The elite kobolds looked tough. They had leather and metal strapped over their bodies and their swords had sharp edges. The shaman banged his staff on the ground and muttered away, probably casting more buffs. The kobolds moved forward in a tight knit formation, leaving the shaman behind.
“Okay,” said Lord Jim. “Go for it.”
Britta wasn’t sure what he meant or who he was talking to. Not her, she hoped. Nobody else was charging into battle so she stayed where she was and looked at the others to get some indication of what they were supposed to do.
She thought maybe Fizz would fly in and distract the kobolds like before, but even the little fairy was hanging back with the rest of the party who, for some reason, had put their weapons away.
The kobolds were advancing but no one was doing anything about it.
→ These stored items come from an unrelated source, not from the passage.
(** ** CUBIC's fixed-point arithmetic *)

Lemma rebase_spec fuel s p : 32 <= s < 2 ^ (3 * Z.of_nat fuel + 8) ->
  exists s0 q, 0 <= q /\ rebase fuel s p = Some (s0, p + q) /\ 32 <= s0 < 256 /\
    s0 * 8 ^ q <= s < (s0 + 1) * 8 ^ q.
Proof.
  revert s p. induction fuel as [|fuel IH]; intros s p Hs; simpl rebase.
  - rewrite decide_False by (simpl in Hs; lia). exists s, 0. rewrite Z.add_0_r.
    simpl in Hs. repeat split; lia.
  - case_decide as H; [|exists s, 0; rewrite Z.add_0_r; repeat split; lia].
    rewrite Z.shiftr_div_pow2 by lia. change (2 ^ 3) with 8.
    replace (3 * Z.of_nat (S fuel) + 8) with (3 + (3 * Z.of_nat fuel + 8)) in Hs by lia.
    rewrite Z.pow_add_r in Hs by lia. change (2 ^ 3) with 8 in Hs.
    destruct (IH (s / 8) (p + 1)) as (s0 & q & Hq & E & H0 & Hlo & Hhi).
    { Z.div_mod_to_equations; lia. }
    exists s0, (q + 1). split; [lia|]. rewrite E. split; [do 2 f_equal; lia|]. split; [done|].
    rewrite Z.pow_add_r by lia. change (8 ^ 1) with 8. Z.div_mod_to_equations; nia.
Qed.

Definition root_bounds (s : Z) : bool :=
  bool_decide (93 * (s + 1) * 2 ^ 16 <= 100 * root s ^ 3) && bool_decide (100 * root s ^ 3 <= 108 * s * 2 ^ 16).

Lemma root_ok s : 32 <= s < 256 ->
  93 * (s + 1) * 2 ^ 16 <= 100 * root s ^ 3 /\ 100 * root s ^ 3 <= 108 * s * 2 ^ 16.
Proof.
  intros Hs.
  assert (forallb root_bounds (seqZ 32 224) = true) as H by (vm_compute; reflexivity).
  rewrite forallb_forall in H. specialize (H s).
  assert (List.In s (seqZ 32 224)) as Hin by (apply list_elem_of_In, elem_of_seqZ; lia).
  apply H in Hin. unfold root_bounds in Hin. apply andb_true_iff in Hin as [H1 H2].
  by apply bool_decide_eq_true in H1, H2.
Qed.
Apart from Father Paddy who had a piece of paper in his hands. He was reading it.
There was a flash of white light and the kobolds cried out. Then they began bumping into each other, arms outstretched. They couldn’t see, their sensitive eyes blinded by the flash.
This was her trick. If she’d known the plan was to blind the kobolds with bright lights, she could have saved them a magic scroll. She had no idea how expensive they were, but they couldn’t be cheap, especially if they had to use one every time they ran the dungeon.
“Take out the shaman first,” said Lord Jim as he ran past her.
The kobolds had no idea what was going on. They waved their swords ineffectively, only managing to hit each other.
Britta’s party ignored the flailing kobolds and all attacked the shaman. He hadn’t been blinded, shielded by those in front of him but even with his sight intact, he didn’t last long. Once he was dead, they turned their attention on the rest.
Rather than fight them or waste time stabbing and chopping at them, they targeted one at a time, all rushed at the same time, and pushed the kobold off the edge of the platform.
They clearly had done this before and were well-coordinated. They waited for each kobold to face the right way and then ran at them with palms out, pushing them towards the edge and letting go with a shove.
The kobolds were big and strong, but they couldn’t resist momentum, or gravity. They disappeared with a fading scream.
The last one had figured out something had sent his comrades to their deaths and was being more circumspect. He swung his sword in sweeping circles, trying to keep them at bay. It was quite effective; no one wanted to risk getting hit as they ran in.
Lord Jim stepped forward, his own sword drawn. He was about the same size as the kobold, maybe a bit taller, and he had the added advantage of being able to see. It didn’t take long for him to hack the sword from the kobold’s grip. He stabbed it in the stomach and then used his boot to kick him off the blade. The kobold stumbled backwards and fell off the edge, not even screaming as he disappeared into the darkness.
Britta had done nothing. The others had worked so well together, knowing exactly what to do, she hadn’t wanted to barge in and upset the dynamic. It would have been the perfect time for her to whip out her Glamor spell and reveal her true identity in a way that was actually useful, but they hadn’t needed her help.
There wasn’t time to dwell on the missed opportunity as the King Kobold roared back into life.
“He gets enraged now,” said Lord Jim. “Does double damage, so don’t let him hit you.”
The King Kobold seemed to be gearing up for some kind of big attack. His spear was glowing.
She knew what the enrage ability could do from Donald. He was only a little goat and he dealt serious damage when he was enraged, so the King would probably one hit them. No way she was going to tank him now, not that she’d ever managed it in the first place. She backed away, waiting for Jim to start kiting again.
But he wasn’t running this time. Everyone was looking expectantly at Father Paddy who had another scroll in his hands. He read it but there was no flash of light this time. Instead, the scroll suddenly caught fire and Father Paddy dropped it with a yell, waving his hands.
“What happened?” shouted Lord Jim.
“The scroll failed,” Father Paddy shouted back. “I don’t have any more.”
“Shit!” said Lord Jim. The mood went from confident to panicked.
This was her chance. If they had planned to use the same strategy on the King for the last stage of the battle, they were in luck. Britta was the queen of bright lights. She would save the day.
“Quick, I need something to cover his head,” said Jim. “A cloak or something.”
“B’s got a cloak,” shouted Tal. “B, that cloak you had earlier…”
Britta was caught in two minds. They didn’t need to try some elaborate method of putting a hood over the King’s head, she could simply blind him with a spell.
“Quick,” urged Tal.
But what if the spell backfired like it did all the time, especially when she needed it? Or the kobold managed to resist the effect? What if that wasn’t what the scroll had been and the plan was something completely different?
“B!” screamed Tal.
Britta opened her inventory and grabbed the cloak. She threw it at Lord Jim who caught it. And then everything went black.
There was a momentary shudder and then she was out in the open, the sky above, only rocks and trees around her. She stood there for a moment, confused and bewildered. And then she realised what had happened. They’d kicked her out of the party.